Materials provided
= Beginning of Section =
(** * Data-access helpers of the fly connectome tutorial ([src/python/utils.py])

    A shallow embedding of [construct_path], [read_feather_gcs],
    [read_parquet_gcs], [read_swc_from_gcs] and [batch_read_swc_from_gcs].
    Strings are Rocq [string]s; the local file system and the remote
    object store are finite maps from path strings; Python exceptions are
    an error result threaded through a small state-and-error monad that
    also records every call made on the remote client. *)

From Stdlib Require Import String Ascii ZArith NArith List Lia DecimalString.
From stdpp Require Import base gmap strings list.

Local Open Scope string_scope.

(* ------------------------------------------------------------------ *)
(** ** Python string methods *)

Module PyStr.

(** [s.startswith(p)] *)
Definition startswith (p s : string) : bool := String.prefix p s.

(** [s.replace(old, new)] for a non-empty [old]: left to right,
    non-overlapping occurrences.  Every step consumes at least one
    character, so [String.length s + 1] steps are enough. *)
Fixpoint replace_fuel (fuel : nat) (old new s : string) : string :=
  match fuel with
  | O => s
  | S fuel' =>
      match s with
      | EmptyString => EmptyString
      | String c rest =>
          if String.prefix old s
          then String.append new
                 (replace_fuel fuel' old new
                    (substring (String.length old)
                       (String.length s - String.length old) s))
          else String c (replace_fuel fuel' old new rest)
      end
  end.

(** [s.replace("", new)] puts [new] before every character and at the end. *)
Fixpoint replace_empty (new s : string) : string :=
  match s with
  | EmptyString => new
  | String c rest => String.append new (String c (replace_empty new rest))
  end.

Definition replace (old new s : string) : string :=
  match old with
  | EmptyString => replace_empty new s
  | _ => replace_fuel (S (String.length s)) old new s
  end.

(** [s.split(sep)] for a one-character separator. *)
Fixpoint split_char (sep : ascii) (s : string) : list string :=
  match s with
  | EmptyString => [EmptyString]
  | String c rest =>
      match split_char sep rest with
      | [] => [String c EmptyString]
      | w :: ws =>
          if Ascii.eqb c sep then EmptyString :: w :: ws
          else String c w :: ws
      end
  end.

(** [sub in s] *)
Fixpoint contains (sub s : string) : bool :=
  String.prefix sub s ||
  match s with
  | EmptyString => false
  | String _ rest => contains sub rest
  end.

(** [sep.join(xs)] *)
Fixpoint join (sep : string) (xs : list string) : string :=
  match xs with
  | [] => EmptyString
  | [x] => x
  | x :: xs' => String.append x (String.append sep (join sep xs'))
  end.

(** [s.lower()] on ASCII text: [A]..[Z] become [a]..[z]. *)
Definition lower_char (c : ascii) : ascii :=
  let n := nat_of_ascii c in
  if Nat.leb 65 n && Nat.leb n 90 then ascii_of_nat (n + 32) else c.

Fixpoint lower (s : string) : string :=
  match s with
  | EmptyString => EmptyString
  | String c rest => String (lower_char c) (lower rest)
  end.

End PyStr.

Infix "+:+" := String.append (at level 60, right associativity).

(* ------------------------------------------------------------------ *)
(** ** Exceptions raised by the modelled code *)

Inductive exn :=
  | ValueError (msg : string)
  | FileNotFoundError (path : string)
  | IsADirectoryError (path : string)
  | FileExistsError (path : string)
  | AttributeError (msg : string)
  | ArrowInvalid
  | SwcParseError.

Inductive result (A : Type) :=
  | Ok (a : A)
  | Err (e : exn).
Arguments Ok {A} a.
Arguments Err {A} e.

(* ------------------------------------------------------------------ *)
(** ** [construct_path] *)

Module Paths.

(** The [extensions] dict, in insertion order. *)
Definition extensions : list (string * string) :=
  [("meta", ".feather");
   ("edgelist", ".feather");
   ("edgelist_simple", ".feather");
   ("synapses", ".parquet");
   ("skeletons", "")].

Fixpoint dict_get (k : string) (d : list (string * string)) : option string :=
  match d with
  | [] => None
  | (k', v) :: d' => if String.eqb k k' then Some v else dict_get k d'
  end.

(** [dataset.split("_")[0]] *)
Definition dataset_name_of (dataset : string) : string :=
  match PyStr.split_char "_"%char dataset with
  | w :: _ => w
  | [] => EmptyString
  end.

Definition construct_path (data_root dataset file_type : string)
    (space_suffix : option string) : result string :=
  let dataset_name := dataset_name_of dataset in
  match dict_get file_type extensions with
  | None =>
      Err (ValueError ("Unknown file_type: " +:+ file_type +:+ ". Choose: "
                       +:+ PyStr.join ", " (map fst extensions)))
  | Some extension =>
      let filename :=
        if String.eqb file_type "skeletons" then
          let space_suffix :=
            match space_suffix with
            | None => dataset_name +:+ "_space"
            | Some s => s
            end in
          if String.eqb dataset_name "banc"
          then dataset_name +:+ "_" +:+ space_suffix +:+ "_l2_swc" +:+ extension
          else dataset_name +:+ "_" +:+ space_suffix +:+ "_swc" +:+ extension
        else if String.eqb file_type "edgelist_simple" then
          dataset +:+ "_simple_edgelist" +:+ extension
        else dataset +:+ "_" +:+ file_type +:+ extension in
      Ok (data_root +:+ "/" +:+ dataset_name +:+ "/" +:+ filename)
  end.

(** The file-kind table of the spec (section 6), used to state what
    [construct_path] computes. *)
Inductive file_kind := Meta | Edgelist | EdgelistSimple | Synapses | Skeletons.

Definition file_kind_name (k : file_kind) : string :=
  match k with
  | Meta => "meta"
  | Edgelist => "edgelist"
  | EdgelistSimple => "edgelist_simple"
  | Synapses => "synapses"
  | Skeletons => "skeletons"
  end.

Definition valid_kinds : list string :=
  map file_kind_name [Meta; Edgelist; EdgelistSimple; Synapses; Skeletons].

(** The dataset family of the spec: the characters before the first [_]. *)
Fixpoint family_spec (dataset : string) : string :=
  match dataset with
  | EmptyString => EmptyString
  | String c rest => if Ascii.eqb c "_"%char then EmptyString
                     else String c (family_spec rest)
  end.

(** The filename column of the spec's table, with its extension. *)
Definition spec_filename (dataset family : string) (k : file_kind)
    (space_suffix : option string) : string :=
  match k with
  | Meta => dataset +:+ "_meta" +:+ ".feather"
  | Edgelist => dataset +:+ "_edgelist" +:+ ".feather"
  | EdgelistSimple => dataset +:+ "_simple_edgelist" +:+ ".feather"
  | Synapses => dataset +:+ "_synapses" +:+ ".parquet"
  | Skeletons =>
      let sp := match space_suffix with
                | Some s => s
                | None => family +:+ "_space"
                end in
      family +:+ "_" +:+ sp +:+ (if String.eqb family "banc" then "_l2" else "")
        +:+ "_swc"
  end.

(** [{root}/{family}/{filename}] *)
Definition spec_resolve (root dataset : string) (k : file_kind)
    (space_suffix : option string) : string :=
  root +:+ "/" +:+ family_spec dataset +:+ "/"
    +:+ spec_filename dataset (family_spec dataset) k space_suffix.

End Paths.

(* ------------------------------------------------------------------ *)
(** ** A state-and-error monad: a Python statement sequence that may raise.
    The state survives a raise, as side effects done before an exception do. *)

Definition St (S A : Type) : Type := S -> result A * S.

Definition st_ret {S A} (a : A) : St S A := fun s => (Ok a, s).

Definition st_bind {S A B} (m : St S A) (k : A -> St S B) : St S B :=
  fun s => match m s with
           | (Ok a, s') => k a s'
           | (Err e, s') => (Err e, s')
           end.

Definition raise {S A} (e : exn) : St S A := fun s => (Err e, s).

Definition of_result {S A} (r : result A) : St S A := fun s => (r, s).

(** [try: m  except: <nothing>] returning [None] when [m] raised. *)
Definition catch {S A} (m : St S A) : St S (option A) :=
  fun s => match m s with
           | (Ok a, s') => (Ok (Some a), s')
           | (Err _, s') => (Ok None, s')
           end.

Notation "'let*' x := m 'in' k" := (st_bind m (fun x => k))
  (at level 200, x name, m at level 100, k at level 200).
Notation "m ;; k" := (st_bind m (fun _ => k))
  (at level 100, right associativity).

(** [f.read(n)] on a byte stream: at most [n] bytes from the front. *)
Fixpoint take_n {B} (n : N) (l : list B) : list B :=
  match l with
  | [] => []
  | x :: r => if (n =? 0)%N then [] else x :: take_n (n - 1) r
  end.

Fixpoint drop_n {B} (n : N) (l : list B) : list B :=
  match l with
  | [] => []
  | x :: r => if (n =? 0)%N then l else drop_n (n - 1) r
  end.

(** [chunk_size = 1024 * 1024  # 1MB chunks] *)
Definition chunk_size : N := 1024 * 1024.

(** The download loop
<<
    chunks = []
    while True:
        chunk = f.read(chunk_size)
        if not chunk:
            break
        chunks.append(chunk)
>>
    Each iteration that does not break consumes at least one byte, so
    [length s + 1] iterations reach the break. *)
Fixpoint read_loop {B} (fuel : nat) (n : N) (s : list B) : list (list B) :=
  match fuel with
  | O => []
  | S fuel' =>
      match take_n n s with
      | [] => []
      | chunk => chunk :: read_loop fuel' n (drop_n n s)
      end
  end.

Definition read_chunks {B} (n : N) (s : list B) : list (list B) :=
  read_loop (S (length s)) n s.

(** [content = b''.join(chunks)] *)
Definition download_content {B} (s : list B) : list B :=
  concat (read_chunks chunk_size s).

(** [os.path.join(a, b)] (posixpath). *)
Definition os_path_join (a b : string) : string :=
  if String.prefix "/" b then b
  else match a with
       | EmptyString => b
       | _ => if String.eqb (substring (String.length a - 1) 1 a) "/"
              then a +:+ b else a +:+ "/" +:+ b
       end.

Inductive remote_op :=
  | Info (p : string)
  | Open (p : string).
= End of Section =
What is expected
Repeat exactly the lines of the data from the first one through the line with "if Ascii.eqb c sep", both of them included.

Answer box
(** * Data-access helpers of the fly connectome tutorial ([src/python/utils.py])

    A shallow embedding of [construct_path], [read_feather_gcs],
    [read_parquet_gcs], [read_swc_from_gcs] and [batch_read_swc_from_gcs].
    Strings are Rocq [string]s; the local file system and the remote
    object store are finite maps from path strings; Python exceptions are
    an error result threaded through a small state-and-error monad that
    also records every call made on the remote client. *)

From Stdlib Require Import String Ascii ZArith NArith List Lia DecimalString.
From stdpp Require Import base gmap strings list.

Local Open Scope string_scope.

(* ------------------------------------------------------------------ *)
(** ** Python string methods *)

Module PyStr.

(** [s.startswith(p)] *)
Definition startswith (p s : string) : bool := String.prefix p s.

(** [s.replace(old, new)] for a non-empty [old]: left to right,
    non-overlapping occurrences.  Every step consumes at least one
    character, so [String.length s + 1] steps are enough. *)
Fixpoint replace_fuel (fuel : nat) (old new s : string) : string :=
  match fuel with
  | O => s
  | S fuel' =>
      match s with
      | EmptyString => EmptyString
      | String c rest =>
          if String.prefix old s
          then String.append new
                 (replace_fuel fuel' old new
                    (substring (String.length old)
                       (String.length s - String.length old) s))
          else String c (replace_fuel fuel' old new rest)
      end
  end.

(** [s.replace("", new)] puts [new] before every character and at the end. *)
Fixpoint replace_empty (new s : string) : string :=
  match s with
  | EmptyString => new
  | String c rest => String.append new (String c (replace_empty new rest))
  end.

Definition replace (old new s : string) : string :=
  match old with
  | EmptyString => replace_empty new s
  | _ => replace_fuel (S (String.length s)) old new s
  end.

(** [s.split(sep)] for a one-character separator. *)
Fixpoint split_char (sep : ascii) (s : string) : list string :=
  match s with
  | EmptyString => [EmptyString]
  | String c rest =>
      match split_char sep rest with
      | [] => [String c EmptyString]
      | w :: ws =>
          if Ascii.eqb c sep then EmptyString :: w :: ws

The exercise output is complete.